++++ SUPPLIED INFORMATION
Lemma emit_field_ok f : forall p l, okay p l -> field_ok f -> zlen l + zlen (enc_field f) + 30 <= PB_MAX ->
  okay (emit_field junk f p) (l ++ enc_field f).
Proof.
  induction f as [n v|n v|n v|n v|n data|n fs IH] using pfield_nested; intros p l Hp Hok Hm.
  - apply varint_field_ok; [done| |apply Hok|unfold PB_WIRE_VARINT; lia]. pose proof (zlen_nonneg (enc_field (FVarint n v))). lia.
  - cbn [emit_field enc_field]. unfold pb_field_sint32. destruct Hok as [Hn Hv]. rewrite zigzag_ok by done.
    apply varint_field_ok; [done| |done|unfold PB_WIRE_VARINT; lia]. pose proof (zlen_nonneg (enc_field (FSint32 n v))). lia.
  - apply varint_field_ok; [done| |apply Hok|unfold PB_WIRE_VARINT; lia]. pose proof (zlen_nonneg (enc_field (FBool n v))). lia.
  - cbn [emit_field enc_field] in *. unfold pb_field_fixed64, pb_fixed64. rewrite app_assoc. rewrite zlen_app in Hm. pose proof (tag_len n PB_WIRE_I64).
    rewrite zlen_fixed64 in Hm. apply pb_raw_ok; [apply pb_tag_ok; [done|lia|apply Hok|unfold PB_WIRE_I64; lia]|]. rewrite zlen_app, zlen_fixed64. lia.
  - cbn [emit_field enc_field] in *. unfold pb_field_bytes, delimited in *. rewrite !app_assoc. rewrite !zlen_app in Hm. pose proof (tag_len n PB_WIRE_LEN).
    pose proof (zlen_nonneg (varint (zlen data))). pose proof (zlen_nonneg data). apply pb_raw_ok; [|rewrite !zlen_app; lia]. apply pb_varint_ok; [|rewrite zlen_app; lia].
    apply pb_tag_ok; [done|lia|apply Hok|unfold PB_WIRE_LEN; lia].
  - apply field_ok_msg in Hok as [Hn Hfs]. cbn [emit_field enc_field] in *. fold (enc_fields fs) in *. unfold pb_submsg_begin, delimited in *.
    rewrite !zlen_app in Hm. pose proof (tag_len n PB_WIRE_LEN). pose proof (zlen_nonneg (varint (zlen (enc_fields fs)))). pose proof (zlen_nonneg (enc_fields fs)).
    set (p1 := pb_tag junk p n PB_WIRE_LEN). assert (okay p1 (l ++ tag n PB_WIRE_LEN)) as Hp1 by (apply pb_tag_ok; [done|lia|done|unfold PB_WIRE_LEN; lia]).
    fold (emit_fields junk fs p1). set (l1 := l ++ tag n PB_WIRE_LEN) in *.
    assert (okay (emit_fields junk fs p1) (l1 ++ enc_fields fs)) as Hp2.
    { assert (zlen l1 + zlen (enc_fields fs) + 30 <= PB_MAX) as Hm1 by (unfold l1; rewrite zlen_app; lia). clearbody l1 p1. clear - IH Hfs Hp1 Hm1.
      revert p1 l1 Hp1 Hm1. induction IH as [|f fs Hf _ IHl]; intros p1 l1 Hp1 Hm1; [by rewrite app_nil_r|].
      inversion Hfs as [|? ? Hfa Hfb]; subst. cbn [enc_fields flat_map] in *. fold (enc_fields fs) in *. rewrite zlen_app in Hm1.
      pose proof (zlen_nonneg (enc_fields fs)). cbn [emit_fields fold_left]. rewrite app_assoc. apply IHl; [done| |rewrite zlen_app; lia].
      apply Hf; [done|done|lia]. }
    destruct Hp1 as [Ho|Hp1].
    + left. rewrite emits_oom by done. unfold pb_submsg_end. by rewrite reserve_oom.
    + rewrite (holds_len _ _ Hp1). rewrite app_assoc. fold l1. destruct Hp2 as [Ho|Hp2].
      * left. unfold pb_submsg_end. by rewrite reserve_oom.
      * apply pb_submsg_end_ok; [done|]. unfold l1. rewrite zlen_app. lia.
Qed.

Lemma emit_fields_ok fs : forall p l, okay p l -> fields_ok fs -> zlen l + zlen (enc_fields fs) + 30 <= PB_MAX ->
  okay (emit_fields junk fs p) (l ++ enc_fields fs).
Proof.
  induction fs as [|f fs IH]; intros p l Hp Hok Hm; [by rewrite app_nil_r|]. inversion Hok as [|? ? Hf Hfs]; subst.
  cbn [enc_fields flat_map] in *. fold (enc_fields fs) in *. rewrite zlen_app in Hm. pose proof (zlen_nonneg (enc_fields fs)).
  cbn [emit_fields fold_left]. rewrite app_assoc. apply IH; [|done|rewrite zlen_app; lia]. apply emit_field_ok; [done|done|lia].
Qed.

(** While allocations succeed the buffer is never poisoned. *)
Definition healthy p : Prop := pb_oom p = false /\ pb_env p = [].
Lemma reserve_healthy p n : healthy p -> healthy (pb_reserve junk p n).2 /\ (pb_reserve junk p n).1 = true.
Proof. intros [H1 H2]. unfold pb_reserve. rewrite H1, H2. cbn [alloc]. by destruct (_ <=? _). Qed.
Lemma raw_healthy p data : healthy p -> healthy (pb_raw junk p data).
Proof.
  intros H. unfold pb_raw. destruct (reserve_healthy p (zlen data) H) as [H1 H2].
  destruct (pb_reserve junk p (zlen data)) as [ok p1]. cbn in *. by rewrite H2.
Qed.
Lemma emit_healthy f : forall p, healthy p -> healthy (emit_field junk f p).
Proof.
  induction f as [n v|n v|n v|n v|n data|n fs IH] using pfield_nested; intros p Hp; cbn [emit_field]; try (repeat apply raw_healthy; done).
  unfold pb_submsg_begin. set (p1 := pb_tag junk p n PB_WIRE_LEN). assert (healthy p1) as Hp1 by by apply raw_healthy.
  generalize (pb_len p1) as start. intros start. assert (healthy (fold_left (fun p f => emit_field junk f p) fs p1)) as Hp2.
  { clearbody p1. revert p1 Hp1. induction IH as [|f fs Hf _ IHl]; intros p1 Hp1; [done|]. cbn. by apply IHl, Hf. }
  unfold pb_submsg_end. set (p2 := fold_left _ _ _) in *. clearbody p2. set (vlen := varint_len _).
  destruct (reserve_healthy p2 vlen Hp2) as [H1 H2]. destruct (pb_reserve junk p2 vlen) as [ok p3]. cbn in H1, H2. by rewrite H2.
Qed.
Lemma emits_healthy fs : forall p, healthy p -> healthy (emit_fields junk fs p).
Proof. induction fs as [|f fs IH]; intros p Hp; [done|]. cbn. by apply IH, emit_healthy. Qed.
End Emit.

(** ** Reading back *)
Lemma get_tag n w r : field_num n -> 0 <= w < 8 -> get_varint (tag n w ++ r) = Some (n * 8 + w, r).
Proof. intros Hn Hw. unfold field_num in Hn. apply get_varint_varint. lia. Qed.
Lemma tag_split n w : 0 <= w < 8 -> (n * 8 + w) mod 8 = w /\ (n * 8 + w) / 8 = n.
Proof. intros. zify_mod. lia. Qed.

(** Read a field's tag and select the branch of its wire type. *)
Ltac read_tag n w :=
  rewrite <- app_assoc, get_tag by done; cbn [mbind option_bind]; destruct (tag_split n w) as [-> ->]; [done|];
  change (PB_WIRE_LEN =? PB_WIRE_VARINT) with false; change (PB_WIRE_LEN =? PB_WIRE_I64) with false;
  change (PB_WIRE_I64 =? PB_WIRE_VARINT) with false; rewrite Z.eqb_refl; cbv iota.

Lemma parse_step fuel f r : field_ok f -> zlen (enc_field f) < 2 ^ 64 ->
  parse (S fuel) (enc_field f ++ r) = rest ← parse fuel r; Some (wire_of f :: rest).
Proof.
  intros Hok Hl. assert (exists b t, enc_field f ++ r = b :: t) as (b & t & Eb).
  { pose proof (tag_len 0 0). destruct f as [n v|n v|n v|n v|n data|n fs]; cbn [enc_field];
      (match goal with |- context [tag ?n ?w] => pose proof (tag_len n w) as Ht; destruct (tag n w) as [|b t] end; [change (zlen []) with 0 in Ht; lia|by eexists _, _]). }
  assert (parse (S fuel) (enc_field f ++ r) = ('(t, l) ← get_varint (enc_field f ++ r);
      if t mod 8 =? PB_WIRE_VARINT then
        '(v, l) ← get_varint l; rest ← parse fuel l; Some ((t / 8, WVarint v) :: rest)
      else if t mod 8 =? PB_WIRE_I64 then
        if zlen l <? 8 then None
        else rest ← parse fuel (zdrop 8 l); Some ((t / 8, WI64 (le_value (ztake 8 l))) :: rest)
      else if t mod 8 =? PB_WIRE_LEN then
        '(n, l) ← get_varint l;
        if zlen l <? n then None
        else rest ← parse fuel (zdrop n l); Some ((t / 8, WLen (ztake n l)) :: rest)
      else None)) as -> by by rewrite Eb.
  assert (forall n d l, field_num n -> zlen d < 2 ^ 64 -> l = delimited d ++ r ->
    ('(k, l) ← get_varint l; if zlen l <? k then None else rest ← parse fuel (zdrop k l); Some ((n, WLen (ztake k l)) :: rest)) =
    (rest ← parse fuel r; Some ((n, WLen d) :: rest))) as Hd.
  { intros n d l Hn Hz ->. pose proof (zlen_nonneg d). unfold delimited. rewrite <- app_assoc, get_varint_varint by lia. cbn [mbind option_bind].
    destruct (Z.ltb_spec (zlen (d ++ r)) (zlen d)) as [Hx|_]; [rewrite zlen_app in Hx; pose proof (zlen_nonneg r); lia|].
    rewrite ztake_app_le, ztake_all, zdrop_app_ge, Z.sub_diag, zdrop_0 by lia. done. }
  destruct f as [n v|n v|n v|n v|n data|n fs]; [| | | | |apply field_ok_msg in Hok as [Hn Hfs]]; cbn [enc_field wire_of] in *.
  - destruct Hok as [Hn Hv]. read_tag n PB_WIRE_VARINT.
    rewrite get_varint_varint by done. done.
  - destruct Hok as [Hn Hv]. read_tag n PB_WIRE_VARINT.
    rewrite get_varint_varint by (destruct (Z.ltb_spec v 0); lia). done.
  - read_tag n PB_WIRE_VARINT.
    rewrite get_varint_varint by (destruct v; lia). done.
  - destruct Hok as [Hn Hv]. read_tag n PB_WIRE_I64.
    destruct (Z.ltb_spec (zlen (fixed64_bytes v ++ r)) 8) as [Hx|_]; [rewrite zlen_app, zlen_fixed64 in Hx; pose proof (zlen_nonneg r); lia|].
    rewrite ztake_app_le, ztake_all, zdrop_app_ge, zlen_fixed64, zdrop_0 by (rewrite ?zlen_fixed64; lia).
    rewrite fixed64_le, le_value_bytes by lia. done.
  - destruct Hok as [Hn Hb]. read_tag n PB_WIRE_LEN.
    apply Hd; [done| |done]. unfold delimited in Hl. rewrite !zlen_app in Hl. pose proof (zlen_nonneg (tag n PB_WIRE_LEN)). pose proof (zlen_nonneg (varint (zlen data))). lia.
  - read_tag n PB_WIRE_LEN.
    apply Hd; [done| |done]. unfold delimited in Hl. rewrite !zlen_app in Hl. pose proof (zlen_nonneg (tag n PB_WIRE_LEN)). fold (enc_fields fs) in *. pose proof (zlen_nonneg (varint (zlen (enc_fields fs)))). lia.
Qed.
++++++++
**EXERCISE DETAILS**
A word-for-word copy of the entries, from the first line through the line containing "(FVarint n v))). lia.", is the whole answer.

**RESPONSE AREA**
Lemma emit_field_ok f : forall p l, okay p l -> field_ok f -> zlen l + zlen (enc_field f) + 30 <= PB_MAX ->
  okay (emit_field junk f p) (l ++ enc_field f).
Proof.
  induction f as [n v|n v|n v|n v|n data|n fs IH] using pfield_nested; intros p l Hp Hok Hm.
  - apply varint_field_ok; [done| |apply Hok|unfold PB_WIRE_VARINT; lia]. pose proof (zlen_nonneg (enc_field (FVarint n v))). lia.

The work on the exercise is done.